Austin Engle ’20 and Ben Stutzman ’20 recently became inventors, successfully patenting the “Garbage Grader” they created while still students at Eastern Mennonite University (EMU).
The invention analyzes plates of food as they’re thrown out, and grades the diner on how much they wasted. Instead of capitalizing monetarily on the invention, Stutzman and Engle published on an open-access repository so that others can make their own Garbage Graders.
The project was the culminating requirement for their engineering degree. The duo are among the first graduates of the EMU engineering program. Engle is now pursuing a doctorate in computer science at the University of Virginia, and Stutzman is a software engineering intern with the company WebstaurantStore in Lancaster, Pa.
Professor Esther Tian called the experience of working with the duo “fulfilling.”
“It was definitely an extended learning opportunity for our students conducting patent search and reading patents in related fields,” said Tian. “The writing of a patent application is a lot different from that of a technical paper.”
Inspiration, design, and assembly
Engle and Stutzman were first inspired by a United Nations study which claimed that one-third of the world’s food is wasted.
“And that made us so angry that we decided we were going to attack that problem at its source – a small liberal arts college that’s already really good at not wasting: EMU’s cafeteria,” Engle joked.
They “considered” a few different ways they could convince cafeteria diners to waste less, like building a robot that eats those who don’t finish their food, or starting a pandemic to evacuate campus.
“Or we could build a Garbage Grader,” Engle said.
The system they built under the guidance of engineering professors Tian and Stefano Colafranceschi had several interdependent components. First, a camera mounted above the trashcan was constantly taking photos. A scale underneath, triggered by additional weight as food was dumped in, signaled to the camera to save the previous four photos, to capture an image of the plate just before it was cleared. Then, an artificial intelligence system they trained gave that photo a letter grade.
“And then, a few seconds later, a picture of their plate will appear on the TV screen over here along with a letter grade that tells them how wasteful their plate was,” Stutzman explained.
Training that artificial intelligence, or neural network, was the most challenging part of building the garbage grader. Engle and Stutzman recruited a team of 15 students and staff to process 15,000 photos of dirty plates, assigning letter grades to teach the network how to evaluate the plates itself.
“This was fun for the first 1,500 or so,” Engle quipped.
“It was a pleasure to brainstorm and work with Ben and Austin,” Colafranceschi said. “Machine learning is hot-topic and it was rewarding to see an original idea become an engineering prototype in just one year.”
But just when it was going so well …
After months of work planning, designing, and building this system, they installed the final piece – the television to show consumers their garbage grade – on March 8.
“We had a ton of fun sitting in a corner of the cafeteria and observing people from afar as they reacted to pictures and grades of their own plates,” Stutzman said.

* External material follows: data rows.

(* ===== verification/Paper.v ===== *)
(** Shadow-paper execution: the accounting values of [domain/paper.py] and the causal
    bid/ask fills, ledgers and independent verification of
    [application/paper_execution.py].

    The time zone database is outside the repository: [zone] gives, for the name of a
    zone, its offset from UTC in microseconds at an instant, or [None] when there is no
    such zone. *)

From S2P Require Import Prelude PySorted PyStr PyTime PyDecimal PyDecFn PyJson PyFloat Domain Strategy.

(** ** Values *)

(** [datetime.time]: microseconds from midnight, and whether it carries a zone. *)
Record time : Type := mkTime { tm_us : Z; tm_aware : bool }.

Record PaperSessionProfile : Type := mkSession {
  sp_profile_version : string;
  sp_timezone_name : string;
  sp_local_open : time;
  sp_local_close : time;
  sp_weekdays : list Z;
  sp_holidays : list Z }.

(** [tuple(sorted(set(values))) == values] *)
Definition sorted_set (values : list Z) : bool :=
  bool_decide (py_sorted id (remove_dups values) = values).

Section zone.
Variable zone : string → option (Z → Z).

Definition PaperSessionProfile_post_init (p : PaperSessionProfile) : res unit :=
  raise_if (negb (nonempty (sp_profile_version p)) || negb (nonempty (sp_timezone_name p)))
           (ValueError "paper session profile identity and timezone are required");;
  raise_if (bool_decide (zone (sp_timezone_name p) = None)) (ValueError "paper session timezone is unknown");;
  raise_if (tm_aware (sp_local_open p) || tm_aware (sp_local_close p))
           (ValueError "paper session local times must be timezone-naive");;
  raise_if (tm_us (sp_local_close p) <=? tm_us (sp_local_open p))
           (ValueError "paper session profile does not support overnight sessions");;
  raise_if (Nat.eqb (length (sp_weekdays p)) 0 || negb (sorted_set (sp_weekdays p)))
           (ValueError "paper session weekdays must be unique and sorted");;
  raise_if (existsb (λ day, (day <? 0) || (6 <? day)) (sp_weekdays p))
           (ValueError "paper session weekdays must use datetime weekday values");;
  raise_if (negb (sorted_set (sp_holidays p))) (ValueError "paper session holidays must be unique and sorted").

Engle agreed. “It was magical watching everything that we had worked on for the entire year click and start working for the first time,” he said.
They had hoped to see whether being evaluated would make consumers change their behavior, and waste less over time. But of course, just days after they got the television up and running, EMU closed its campus and asked students to return home as the pandemic hit Virginia.
As a result, they didn’t gather enough data to see if diners’ behaviors actually changed.
“It was especially frustrating that the situation was out of our control, so we couldn’t just engineer our way out,” Stutzman said.
Even with that setback, they had still made a fully functioning invention. Now they hope other innovators will develop the tool and use it further to educate consumers.
As the young innovators have moved on to post-graduate work and studies, Stutzman said, “we’re trusting EMU students to eat responsibly without supervision!”
Fantastic work by all! This was very interesting and timely to me, as we are examining global food insecurity right now. Thank you for sharing your story and applying your brilliant minds (and senses of humor) to a very real problem. Bravo!